Técnicas de Cierre Mejoradas en la Nefrectomía Parcial Laparoscópica para Carcinoma de Células Renales Moderadamente Complejo
La nefrectomía parcial laparoscópica (NPL) ha surgido como una técnica quirúrgica nefron-espaciadora mínimamente invasiva, preferida para el tratamiento del carcinoma renal T1a debido a su recuperación postoperatoria más rápida y resultados oncológicos equivalentes a la nefrectomía radical. Sin embargo, la complejidad de los tumores renales presenta desafíos durante la NPL, prolongando el tiempo de isquemia caliente (TIC), lo que afecta la recuperación de la función renal. Este estudio evalúa técnicas de cierre mejoradas, específicamente el desclampaje precoz mejorado (DPE), en pacientes con carcinoma de células renales (CCR) moderadamente complejo, mediante un análisis retrospectivo de 130 casos.

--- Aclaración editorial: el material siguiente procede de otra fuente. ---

(** * DoubleSpendProofStorage: orphan accounting, eviction and the rejected filter

    A shallow embedding of [src/dsproof/storage.cpp].  The store is a record
    of its members, every member function is a computation in a small monad
    that threads the store, collects the lines written to the debug log and
    distinguishes a normal return from a thrown C++ exception, a failed
    [assert] and undefined behaviour.

    Conventions.
    - [size_t] is a 64-bit unsigned integer, modelled in [N] with the
      wrap-around of [+=] and [-=] written out ([wrap]).
    - [int64_t] values (peer handles, time stamps) are modelled in [Z]; the
      code only compares and copies them.
    - [double] is IEEE 754 binary64, modelled with the standard library's
      [SpecFloat] (round to nearest, ties to even).
    - The lock [m_lock] is recursive and held by every member function for
      its whole body; the embedding is sequential and has no lock. *)

From Stdlib Require Import NArith ZArith List Bool Lia Sorted Permutation.
From Stdlib Require Import Floats.SpecFloat.
Import ListNotations.

Set Implicit Arguments.

(** ** Machine integers *)

Definition SIZE_MAX : N := 18446744073709551615.

(** Value of a [size_t] expression after reduction modulo 2^64. *)
Definition wrap (n : N) : N := (n mod 18446744073709551616)%N.

(** ** Double precision *)

Module Double.

Definition prec : Z := 53.
Definition emax : Z := 1024.

(** Integral conversion [size_t -> double]. *)
Definition of_size_t (n : N) : spec_float :=
  binary_normalize prec emax (Z.of_N n) 0 false.

(** The literal [1.25], that is 5 * 2^-2. *)
Definition c1_25 : spec_float := binary_normalize prec emax 5 (-2) false.

Definition mul (x y : spec_float) : spec_float := SFmul prec emax x y.

(** Floating-integral conversion [double -> size_t]: truncation toward
    zero; the behaviour is undefined ([None]) when the truncated value
    cannot be represented. *)
Definition to_size_t (x : spec_float) : option N :=
  match x with
  | S754_zero _ => Some 0%N
  | S754_finite false m e =>
      let v := Z.to_N (Z.shiftl (Zpos m) e) in
      if (v <=? SIZE_MAX)%N then Some v else None
  | S754_finite true m e =>
      if (Z.shiftl (Zpos m) e =? 0)%Z then Some 0%N else None
  | S754_infinity _ | S754_nan => None
  end.

End Double.

(** ** Data model *)

(** [uint256]; the store only compares identities. *)
Definition DspId : Type := N.

(** [int64_t]; negative means no peer. *)
Definition NodeId : Type := Z.

Record COutPoint : Type := mkOutPoint { GetTxId : N; GetN : N }.

(** Modelled from the spec: the class [DoubleSpendProof] is declared outside
    this file.  The payload is opaque to the store, which observes its
    identity, the output it refers to and whether it is empty; the record
    holds these three observations. *)
Record DoubleSpendProof : Type := mkProof {
  GetId : DspId;
  prevOutPoint : COutPoint;
  isEmpty : bool
}.

(** Modelled from the spec: the default constructor of [DoubleSpendProof] is
    declared outside this file; a default-constructed proof is the empty one
    [lookup] answers with for an identity that is not stored. *)
Definition default_proof : DoubleSpendProof :=
  {| GetId := 0%N; prevOutPoint := mkOutPoint 0 0; isEmpty := true |}.

(** One record of [m_proofs]. *)
Record Entry : Type := mkEntry {
  proof : DoubleSpendProof;
  orphan : bool;
  nodeId : NodeId;
  timeStamp : Z
}.

(** Modelled from the spec: the member initialisers of [Entry] are in the
    header.  A new record is not an orphan, has no peer (a negative handle)
    and no time stamp (-1). *)
Definition new_entry (p : DoubleSpendProof) : Entry :=
  {| proof := p; orphan := false; nodeId := (-1)%Z; timeStamp := (-1)%Z |}.

Definition entry_id (e : Entry) : DspId := GetId (proof e).

Definition set_orphan (b : bool) (e : Entry) : Entry :=
  {| proof := proof e; orphan := b; nodeId := nodeId e; timeStamp := timeStamp e |}.

Definition set_nodeId (n : NodeId) (e : Entry) : Entry :=
  {| proof := proof e; orphan := orphan e; nodeId := n; timeStamp := timeStamp e |}.

Definition set_timeStamp (t : Z) (e : Entry) : Entry :=
  {| proof := proof e; orphan := orphan e; nodeId := nodeId e; timeStamp := t |}.

(** Keys of a salted hasher, drawn at construction. *)
Record SaltedHasher : Type := mkHasher { k0 : N; k1 : N }.

(** ** The record index

    [m_proofs] is a Boost multi-index container: unique by identity, hashed
    by output, ordered (not unique) by time stamp.  It is modelled by the
    sequence of its records in the order of the time-stamp index, which is
    the order the eviction sweep walks.  Records with equal time stamps keep
    their order of arrival, as an ordered non-unique index links a record
    after the ones that compare equal. *)
Module Index.

Definition t : Type := list Entry.

Definition has_id (hash : DspId) (e : Entry) : bool := (entry_id e =? hash)%N.

(** [find(hash)] on the identity index. *)
Definition find (hash : DspId) (c : t) : option Entry :=
  List.find (has_id hash) c.

(** Link a record into the time-stamp index: after every record whose
    stamp is not greater. *)
Fixpoint link (e : Entry) (c : t) : t :=
  match c with
  | [] => [e]
  | x :: rest =>
      if (timeStamp e <? timeStamp x)%Z then e :: c else x :: link e rest
  end.

(** [emplace]: refused when the identity is already present. *)
Definition emplace (e : Entry) (c : t) : t :=
  match find (entry_id e) c with
  | Some _ => c
  | None => link e c
  end.

(** [erase(it)] for the record [it = find(hash)]. *)
Fixpoint erase (hash : DspId) (c : t) : t :=
  match c with
  | [] => []
  | x :: rest => if has_id hash x then rest else x :: erase hash rest
  end.

(** Assignment through the reference a modifier receives: the record is
    changed where it stands, the indices are not told. *)
Fixpoint update (hash : DspId) (f : Entry -> Entry) (c : t) : t :=
  match c with
  | [] => []
  | x :: rest => if has_id hash x then f x :: rest else x :: update hash f rest
  end.

(** The identity index finds a second record with the key of [hash]. *)
Definition collides (hash : DspId) (c : t) : bool :=
  (1 <? length (filter (has_id hash) c))%nat.

(** The time-stamp index checks a modified record against its neighbours. *)
Fixpoint in_place (prev : option Z) (hash : DspId) (c : t) : bool :=
  match c with
  | [] => true
  | x :: rest =>
      if has_id hash x then
        match prev with
        | Some p => negb (timeStamp x <? p)%Z
        | None => true
        end
        && match rest with
           | y :: _ => negb (timeStamp y <? timeStamp x)%Z
           | [] => true
           end
      else in_place (Some (timeStamp x)) hash rest
  end.

(** Re-link of a modified record in the time-stamp index. *)
Definition relink (hash : DspId) (c : t) : t :=
  match find hash c with
  | None => c
  | Some e => if in_place None hash c then c else link e (erase hash c)
  end.

Definition size (c : t) : N := N.of_nat (length c).

End Index.

(** ** The recently-rejected filter *)

(** Modelled from the spec: the filter class ([CRollingBloomFilter]) is
    declared and defined outside this file.  The specification asks for a
    probabilistic set with insertion, membership and reset and leaves the
    hash family open; the model is a Bloom filter, a bit vector with a
    non-empty family of hash functions that give bit positions. *)
Record RejectFilter : Type := mkFilter {
  hash_first : DspId -> N;
  hash_more : list (DspId -> N);
  bits : N
}.

Module Filter.

Definition positions (f : RejectFilter) (x : DspId) : list N :=
  hash_first f x :: map (fun h => h x) (hash_more f).

(** Modelled from the spec: [insert] of the filter class, missing here;
    it sets the bits of the identity. *)
Definition insert (x : DspId) (f : RejectFilter) : RejectFilter :=
  {| hash_first := hash_first f; hash_more := hash_more f;
     bits := fold_left N.setbit (positions f x) (bits f) |}.

(** Modelled from the spec: [contains] of the filter class, missing here;
    it holds when every bit of the identity is set, so it may hold of an
    identity that was never inserted. *)
Definition contains (x : DspId) (f : RejectFilter) : bool :=
  forallb (N.testbit (bits f)) (positions f x).

(** Modelled from the spec: [reset] of the filter class, missing here;
    it clears every bit. *)
Definition reset (f : RejectFilter) : RejectFilter :=
  {| hash_first := hash_first f; hash_more := hash_more f; bits := 0%N |}.

End Filter.

(** ** The store *)

Record Storage : Type := mkStorage {
  m_proofs : Index.t;
  m_recentRejects : RejectFilter;
  m_numOrphans : N;
  m_maxOrphans : N;
  m_secondsToKeepOrphans : Z;
  (** the hashers of the identity index and of the output index *)
  m_idHasher : SaltedHasher;
  m_outPointHasher : SaltedHasher
}.

Definition with_proofs (c : Index.t) (s : Storage) : Storage :=
  {| m_proofs := c; m_recentRejects := m_recentRejects s;
     m_numOrphans := m_numOrphans s; m_maxOrphans := m_maxOrphans s;
     m_secondsToKeepOrphans := m_secondsToKeepOrphans s;
     m_idHasher := m_idHasher s; m_outPointHasher := m_outPointHasher s |}.

Definition with_recentRejects (f : RejectFilter) (s : Storage) : Storage :=
  {| m_proofs := m_proofs s; m_recentRejects := f;
     m_numOrphans := m_numOrphans s; m_maxOrphans := m_maxOrphans s;
     m_secondsToKeepOrphans := m_secondsToKeepOrphans s;
     m_idHasher := m_idHasher s; m_outPointHasher := m_outPointHasher s |}.

Definition with_numOrphans (n : N) (s : Storage) : Storage :=
  {| m_proofs := m_proofs s; m_recentRejects := m_recentRejects s;
     m_numOrphans := n; m_maxOrphans := m_maxOrphans s;
     m_secondsToKeepOrphans := m_secondsToKeepOrphans s;
     m_idHasher := m_idHasher s; m_outPointHasher := m_outPointHasher s |}.

Definition with_maxOrphans (n : N) (s : Storage) : Storage :=
  {| m_proofs := m_proofs s; m_recentRejects := m_recentRejects s;
     m_numOrphans := m_numOrphans s; m_maxOrphans := n;
     m_secondsToKeepOrphans := m_secondsToKeepOrphans s;
     m_idHasher := m_idHasher s; m_outPointHasher := m_outPointHasher s |}.

Definition with_secondsToKeepOrphans (n : Z) (s : Storage) : Storage :=
  {| m_proofs := m_proofs s; m_recentRejects := m_recentRejects s;
     m_numOrphans := m_numOrphans s; m_maxOrphans := m_maxOrphans s;
     m_secondsToKeepOrphans := n;
     m_idHasher := m_idHasher s; m_outPointHasher := m_outPointHasher s |}.

(** ** Effects *)

Inductive exception : Type :=
| invalid_argument   (* std::invalid_argument *)
| runtime_error.     (* std::runtime_error *)

(** How a call ends. *)
Inductive outcome (A : Type) : Type :=
| Returns (a : A)          (* normal return *)
| Throws (e : exception)   (* an exception leaves the call; a caller may catch it *)
| Aborts                   (* a failed assert ends the process *)
| Undefined.               (* the C++ standard gives the call no meaning *)

Arguments Returns {A} a.
Arguments Throws {A} e.
Arguments Aborts {A}.
Arguments Undefined {A}.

El estudio se realizó entre febrero de 2012 y junio de 2016 en el Tercer Hospital Afiliado de la Universidad Médica Militar Naval y el Hospital Changzheng. Se incluyeron pacientes con CCR moderadamente complejo (puntuación R.E.N.A.L. 7–9), excluyendo aquellos sin consentimiento informado o seguimiento menor a un año. Se recopilaron datos preoperatorios, intraoperatorios, postoperatorios y de seguimiento.
La técnica DPE mejorada (DPE-M) abordó las limitaciones del desclampaje estándar (DE). En el grupo DPE-M, se clampeó la arteria renal tras exponer el tumor y parénquima circundante. La resección se realizó con tijeras frías, preservando tejido sano a 0,5 cm del tumor. Se utilizó sutura absorbible con púas 3-0 para suturar continuamente la capa profunda del parénquima y sistema colector, fijando el extremo con clips Hem-o-lock. Tras suturar la segunda capa, se desclampeó la arteria, restaurando el flujo sanguíneo. La capa final se suturó en forma de «8», asegurando hemostasia. En el grupo DE, el desclampaje se realizó tras completar tres capas de sutura.
El análisis estadístico (SPSS 19.0) mostró que los grupos (72 DE vs. 58 DPE-M) eran comparables en características basales. El TIC medio fue significativamente menor en DPE-M (p <0,001). No hubo diferencias en pérdida sanguínea, duración operatoria, complicaciones, márgenes positivos o estancia hospitalaria. A los 12 meses postoperatorios, el grupo DE presentó menor recuperación de la tasa de filtración glomerular estimada (TFGe) versus DPE-M (p =0,013), con mayor disminución de TFGe (p =0,004). No se observaron recurrencias o metástasis.
Las técnicas laparoscópicas actuales enfatizan minimizar el TIC para preservar función renal. Métodos como el desclampaje arterial precoz, clampeo selectivo o «isquemia cero» son aplicables principalmente a CCR pequeños. En tumores complejos, su reproducibilidad es limitada. El DPE-M permite reducir el TIC mediante suturas continuas rápidas, mejor aproximación de la herida y hemostasia eficaz. La técnica «2 + 1» ofrece una visión clara, hemostasia adecuada y una curva de aprendizaje más corta, mejorando la repetibilidad entre cirujanos.
En conclusión, el DPE-M reduce significativamente el TIC y la disminución de TFGe postoperatoria en CCR moderadamente complejos, mejorando la calidad de vida de los pacientes y expandiendo la seguridad de la NPL. Esta técnica merece promoción clínica.